Firefox 150 and Tor Browser users face a critical privacy flaw where websites can track activity across isolated sessions. Researchers found that the `indexedDB.databases()` API leaks a stable process-level identifier derived from IndexedDB storage ordering, even in private browsing. This undermines Tor Browser’s “New Identity” feature, designed to erase session traces, as the identifier persists until Firefox restarts. Mozilla patched the issue in Firefox 150 and ESR 140.10.0, tracked under Mozilla Bug 2024220.

The vulnerability stems from Firefox’s internal UUID mapping for private browsing databases. When `indexedDB.databases()` returns unsorted UUID-based filenames, the order becomes a deterministic fingerprint. Unlike origin-specific storage, this mapping is process-wide, allowing unrelated sites to independently identify the same browser instance. For example, two domains hosting identical scripts could observe matching database order permutations, linking user activity without cookies.

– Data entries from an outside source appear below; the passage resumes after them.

(* ===== verification/Serving.v ===== *)
(** * Serving the shipped model

    [ml/serving.py]: the predictor's immutable snapshot of the active model and
    calibrators, its refresh, and calibrated predictions.  Every store query of a
    refresh is its own statement, so each sees the store as it is then: the three
    snapshots are separate arguments. *)

From S2P Require Import Prelude PyFloat PyStr PyJson Features Trainer MlEval Artifacts Gate Retrain.
From Stdlib Require Import ZArith Lia.

#[local] Open Scope string_scope.
#[local] Open Scope list_scope.
#[local] Open Scope Z_scope.

Definition DEFAULT_REFRESH_INTERVAL_S : pyfloat := Eval vm_compute in of_Z 30.

Module GbmPrediction.
Record t := mk {
  label : string;
  max_prob : pyfloat;
  raw_max_prob : pyfloat;
  probs : list (string * pyfloat);
  model_version : string;
  calibrated : bool
}.
End GbmPrediction.
Abbreviation gbm_prediction := GbmPrediction.t.

Module ServingState.
Record t := mk {
  model : option gbm;
  version : option string;
  serving_id : option Z;
  calibrators : list (option Z * calibrator)
}.
End ServingState.
Abbreviation serving := ServingState.t.

Definition _EMPTY : serving := ServingState.mk None None None [].

(** The predictor: its snapshot and when it last checked the store. *)
Record predictor := mk_predictor {
  current : serving;
  last_check : pyfloat;
  checked : bool
}.
Definition predictor_init : predictor := mk_predictor _EMPTY f0 false.

Definition add_calibrator (acc : list (option Z * calibrator)) (r : record)
    : result (list (option Z * calibrator)) :=
  let s := ArtifactRecord.body r in
  if negb (ArtifactSpec.feature_schema_ver s =? FEATURE_SCHEMA_VER) then Ok acc
  else c ← IsotonicCalibrator.from_bytes (ArtifactSpec.blob s);
       Ok (dset (ArtifactSpec.project_id s) c acc).

Fixpoint load_calibrators (acc : list (option Z * calibrator)) (rs : list record)
    : result (list (option Z * calibrator)) :=
  match rs with
  | [] => Ok acc
  | r :: rs' => acc' ← add_calibrator acc r; load_calibrators acc' rs'
  end.

(** [_build_state]: one query for the model, a later one for the calibrators. *)
Definition _build_state (at_gbm at_calib : table) : result serving :=
  match load_active_gbm at_gbm with
  | None => Ok _EMPTY
  | Some rec =>
      let s := ArtifactRecord.body rec in
      if negb (ArtifactSpec.feature_schema_ver s =? FEATURE_SCHEMA_VER) then Ok _EMPTY
      else
        m ← GbmModel.from_bytes (ArtifactSpec.blob s);
        cals ← load_calibrators [] (load_active_calibrators at_calib);
        Ok (ServingState.mk (Some m) (Some (ArtifactSpec.version s))
              (Some (ArtifactRecord.model_id rec)) cals)
  end.

Definition fresh (interval : pyfloat) (p : predictor) (now : pyfloat) : bool :=
  checked p && (now - last_check p <? interval)%F.

(** [_ensure_current]: the clock is read outside and again inside the lock. *)
Definition _ensure_current (interval : pyfloat) (p : predictor) (now1 now2 : pyfloat)
    (at_version at_gbm at_calib : table) : predictor * result unit :=
  if fresh interval p now1 then (p, Ok tt)
  else if fresh interval p now2 then (p, Ok tt)
  else
    let p' st := mk_predictor st now2 true in
    match active_gbm_version at_version with
    | None => (p' (match ServingState.model (current p) with Some _ => _EMPTY | None => current p end), Ok tt)
    | Some (model_id, _) =>
        if bool_decide (ServingState.serving_id (current p) = Some model_id)
        then (p' (current p), Ok tt)
        else match _build_state at_gbm at_calib with
             | Ok st => (p' st, Ok tt)
             | Raise e => (p' (current p), Raise e)
             end
    end.

Definition refresh (interval : pyfloat) (p : predictor) (now1 now2 : pyfloat)
    (at_version at_gbm at_calib : table) : predictor * result unit :=
  _ensure_current interval (mk_predictor (current p) f0 false) now1 now2 at_version at_gbm at_calib.

Section Predict.
Context `{LightGBM, Isotonic}.

(** [calibrators.get(project_id) or calibrators.get(None)]. *)
Definition pick_calibrator (cals : list (option Z * calibrator)) (project_id : Z) : option calibrator :=
  match dget (Some project_id) cals with Some c => Some c | None => dget None cals end.

(** [predict] on the snapshot it reads. *)
Definition predict_state (st : serving) (features : list (string * pyfloat)) (project_id : Z)
    : option gbm_prediction :=
  match ServingState.model st with
  | None => None
  | Some m =>
      let vector := to_vector_for features (GbmModel.model_features m) in
      let '(label, raw, probs) := GbmModel.predict_label m vector in
      let cal := pick_calibrator (ServingState.calibrators st) project_id in
      Some (GbmPrediction.mk label
        (match cal with Some c => IsotonicCalibrator.predict c raw | None => raw end)
        raw probs (default "" (ServingState.version st)) (match cal with Some _ => true | None => false end))
  end.

Definition predict (interval : pyfloat) (p : predictor) (now1 now2 : pyfloat)
    (at_version at_gbm at_calib : table) (features : list (string * pyfloat)) (project_id : Z)
    : predictor * result (option gbm_prediction) :=
  let '(p', r) := _ensure_current interval p now1 now2 at_version at_gbm at_calib in
  (p', match r with Ok _ => Ok (predict_state (current p') features project_id) | Raise e => Raise e end).
End Predict.

Definition active_version (p : predictor) : option string := ServingState.version (current p).
Definition has_model (p : predictor) : bool :=
  match ServingState.model (current p) with Some _ => true | None => false end.

(** ** Predictions *)

(** A served prediction is always actionable: the label is a base group, the
    calibrated confidence and the raw one are probabilities, the raw one is the
    label's own, the project's calibrator is preferred to the install-wide one,
    and no prediction is made exactly when no model is loaded. *)
Theorem predict_state_sound `{LightGBMSpec, Isotonic} (st : serving)
    (features : list (string * pyfloat)) (project_id : Z)
    (Hcl : forall m, ServingState.model st = Some m ->
             Forall (fun c => c ∈ BASE_LABELS) (GbmModel.classes m)) :
  match predict_state st features project_id with
  | None => ServingState.model st = None
  | Some p =>
      GbmPrediction.label p ∈ BASE_LABELS /\ in01 (GbmPrediction.max_prob p) = true /\
      in01 (GbmPrediction.raw_max_prob p) = true /\
      GbmPrediction.raw_max_prob p = dgetd (GbmPrediction.label p) f0 (GbmPrediction.probs p) /\
      GbmPrediction.calibrated p =
        match pick_calibrator (ServingState.calibrators st) project_id with Some _ => true | None => false end /\
      (GbmPrediction.calibrated p = false -> GbmPrediction.max_prob p = GbmPrediction.raw_max_prob p)
  end.
Proof.
  unfold predict_state. destruct (ServingState.model st) as [m|]; [|done].
  pose proof (predict_label_spec m (to_vector_for features (GbmModel.model_features m)) (Hcl m eq_refl)) as Hp.
  destruct (GbmModel.predict_label _ _) as [[label raw] probs].
  destruct Hp as (Hl & _ & Hr & H01 & _).
  destruct (pick_calibrator _ _) as [c|]; cbn; split_and!; try done.
  unfold IsotonicCalibrator.predict. destruct (IsotonicCalibrator.x c); [done|apply clamp01_in01].
Qed.

Lemma predict_state_sound_witness :
  let st := ServingState.mk (Some toy_model) (Some "gbm-1") (Some 1) [] in
  match predict_state (H := toy_lgb) (H0 := toy_iso) st [] 7 with
  | None => ServingState.model st = None
  | Some p =>
      GbmPrediction.label p ∈ BASE_LABELS /\ in01 (GbmPrediction.max_prob p) = true /\
      in01 (GbmPrediction.raw_max_prob p) = true /\
      GbmPrediction.raw_max_prob p = dgetd (GbmPrediction.label p) f0 (GbmPrediction.probs p) /\
      GbmPrediction.calibrated p =
        match pick_calibrator (ServingState.calibrators st) 7 with Some _ => true | None => false end /\
      (GbmPrediction.calibrated p = false -> GbmPrediction.max_prob p = GbmPrediction.raw_max_prob p)
  end.
Proof.
  refine (predict_state_sound (H := toy_lgb) (H0 := toy_lgb_spec) (H1 := toy_iso)
    (ServingState.mk (Some toy_model) (Some "gbm-1") (Some 1) []) [] 7 _).
  intros m [= <-].
  exact (bool_decide_eq_true_1 (Forall (fun c => c ∈ BASE_LABELS) (GbmModel.classes toy_model)) eq_refl).
Defined.

(** ** From a ship to what is served *)

Lemma dset_append_new {K V} `{EqDecision K} (k : K) (v : V) d : k ∉ d.*1 -> dset k v d = d ++ [(k, v)].
Proof.
  induction d as [|[k' v'] d IH]; simpl; [done|]. rewrite not_elem_of_cons. intros [Hne Hni].
  rewrite decide_False by done. f_equal. by apply IH.
Qed.

Lemma load_calibrators_spec now n cals rs acc :
  ArtifactRecord.body <$> rs = calib_spec now n <$> cals -> NoDup (acc.*1 ++ cals.*1) ->
  load_calibrators acc rs = Ok (acc ++ cals).
Proof.
  revert rs acc. induction cals as [|[p c] cals IH]; intros rs acc Hb Hnd.
  { destruct rs; [|done]. simpl. by rewrite app_nil_r. }
  destruct rs as [|r rs]; [done|]. rewrite !fmap_cons in Hb. injection Hb as Hr Hb. rewrite fmap_cons in Hnd.
  cbn [load_calibrators]. unfold add_calibrator. rewrite Hr. cbn [ArtifactSpec.feature_schema_ver calib_spec].
  rewrite Z.eqb_refl. cbn [negb ArtifactSpec.blob ArtifactSpec.project_id fst snd calib_spec].
  rewrite calibrator_blob. cbn [mbind result_bind]. rewrite dset_append_new.
  - rewrite (IH rs) by (try done; rewrite fmap_app; by rewrite <- (assoc (++))). by rewrite <- (assoc (++)).
  - apply NoDup_app in Hnd as (_ & Hd & _). intros Hin. apply (Hd _ Hin). by left.
Qed.

(** What is shipped is what is served: after a retrain that ships, a refresh
    of any predictor that was serving something older makes it serve exactly the
    model trained on the frame, under the new version, with exactly the
    calibrators fitted on the frame. *)
Theorem shipped_model_is_served `{LightGBM, Isotonic} (labels : Labels.t) (gate : option gate_fn)
    (store : table) (reason : string) (now : Z) (m : gbm)
    (interval now1 now2 : pyfloat) (p : predictor)
    (Hinv : table_inv store)
    (Hm : train_gbm (Labels.fetch_training_frame labels) = Ok m)
    (Hgate : match gate with
             | None => True
             | Some g => g store now m (Labels.fetch_training_frame labels) = Ok (true, store)
             end)
    (Hproj : Forall (fun r => Row.project_id r <> -1) (Labels.fetch_training_frame labels))
    (Holder : forall i, ServingState.serving_id (current p) = Some i -> i < next_id store) :
  exists o store' cals p', _retrain labels gate store reason now = Ok (o, store') /\
    fit_calibrators (Labels.fetch_training_frame labels) = Ok cals /\
    refresh interval p now1 now2 store' store' store' = (p', Ok tt) /\
    current p' = ServingState.mk (Some m) (Some (_version now)) (Some (next_id store)) cals.
Proof.
  destruct (retrain_ships_spec labels gate store reason now m Hinv Hm Hgate Hproj)
    as (o & store' & cals & Hr & Hs & _ & Hc & Hinv' & Hgbm & Hcals).
  exists o, store', cals, (mk_predictor (ServingState.mk (Some m) (Some (_version now))
                             (Some (next_id store)) cals) now2 true).
  split_and!; [done|done| |done].
  unfold refresh, _ensure_current, fresh. cbn [checked andb current].
  unfold active_gbm_version. rewrite Hgbm. cbn [fmap option_fmap option_map].
  rewrite bool_decide_eq_false_2.
  2: { simpl. intros Hi. specialize (Holder _ Hi). lia. }
  unfold _build_state. rewrite Hgbm. cbn [ArtifactRecord.body ArtifactSpec.feature_schema_ver gbm_spec].
  rewrite Z.eqb_refl. cbn [negb ArtifactSpec.blob gbm_spec]. rewrite model_blob. cbn [mbind result_bind].
  rewrite (load_calibrators_spec now (RetrainOutcome.n_events o) cals) by
    (try done; by eapply fit_calibrators_NoDup).
  cbn [mbind result_bind app]. do 4 f_equal.
  unfold train_gbm in Hm. destruct (_ <? _); [done|]. destruct (_ <? _); [done|]. injection Hm as <-.
  unfold _fit_booster. destruct (lgb_fit _ _). done.
Qed.

Lemma shipped_model_is_served_witness :
  exists o store' cals p',
    _retrain (H := toy_lgb) (H0 := toy_iso) wlabels None wtable REASON_ROUTE 50 = Ok (o, store') /\
    fit_calibrators (H := toy_lgb) (H0 := toy_iso) wrows = Ok cals /\
    refresh DEFAULT_REFRESH_INTERVAL_S predictor_init f0 f0 store' store' store' = (p', Ok tt) /\
    current p' = ServingState.mk (Some wmodel) (Some (_version 50)) (Some 4) cals.
Proof.
  refine (shipped_model_is_served (H := toy_lgb) (H0 := toy_iso) wlabels None wtable REASON_ROUTE 50 wmodel
           DEFAULT_REFRESH_INTERVAL_S f0 f0 predictor_init wtable_inv wmodel_trained I wrows_projects _).
  discriminate.
Defined.

(** A ship between the two queries of a refresh: the old model is served with the
    new model's calibrators until the next check. *)
Definition old_model_spec : spec :=
  ArtifactSpec.mk KIND_GBM None "old" FEATURE_SCHEMA_VER (GbmModel.to_bytes toy_model) 60 [].
Definition new_model_spec : spec :=
  ArtifactSpec.mk KIND_GBM None "new" FEATURE_SCHEMA_VER (GbmModel.to_bytes toy_model) 90 [].
Definition new_calibrator : calibrator := IsotonicCalibrator.mk [f0] [f1].
Definition new_calib_spec : spec :=
  ArtifactSpec.mk KIND_CALIB None "new" FEATURE_SCHEMA_VER (IsotonicCalibrator.to_bytes new_calibrator) 90 [].

Lemma torn_refresh :
  exists before after_ship p',
    ship empty_table 0 old_model_spec [] = Ok (before, 1) /\
    ship before 10 new_model_spec [new_calib_spec] = Ok (after_ship, 2) /\
    refresh DEFAULT_REFRESH_INTERVAL_S predictor_init f0 f0 before before after_ship = (p', Ok tt) /\
    ServingState.version (current p') = Some "old" /\
    ServingState.calibrators (current p') = [(None, new_calibrator)].
Proof.
  eexists _, _, _. split; [vm_compute; reflexivity|]. split; [vm_compute; reflexivity|].
  split; [vm_compute; reflexivity|]. split; reflexivity.
Qed.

The fix canonicalizes database name orders before API responses, removing entropy. Mozilla emphasized that even seemingly benign APIs can enable cross-site tracking if they expose stable process state. This highlights systemic risks in browser storage implementations, where technical abstractions like hash tables and deterministic sorting inadvertently leak identifiers.

Tor Browser users are particularly impacted, as the flaw negates the core purpose of “New Identity”—preventing linkability between sessions. While Mozilla acted swiftly, the incident underscores the challenge of balancing developer-friendly APIs with robust privacy guarantees. Users relying on Firefox-based tools for anonymity should update promptly to avoid session hijacking.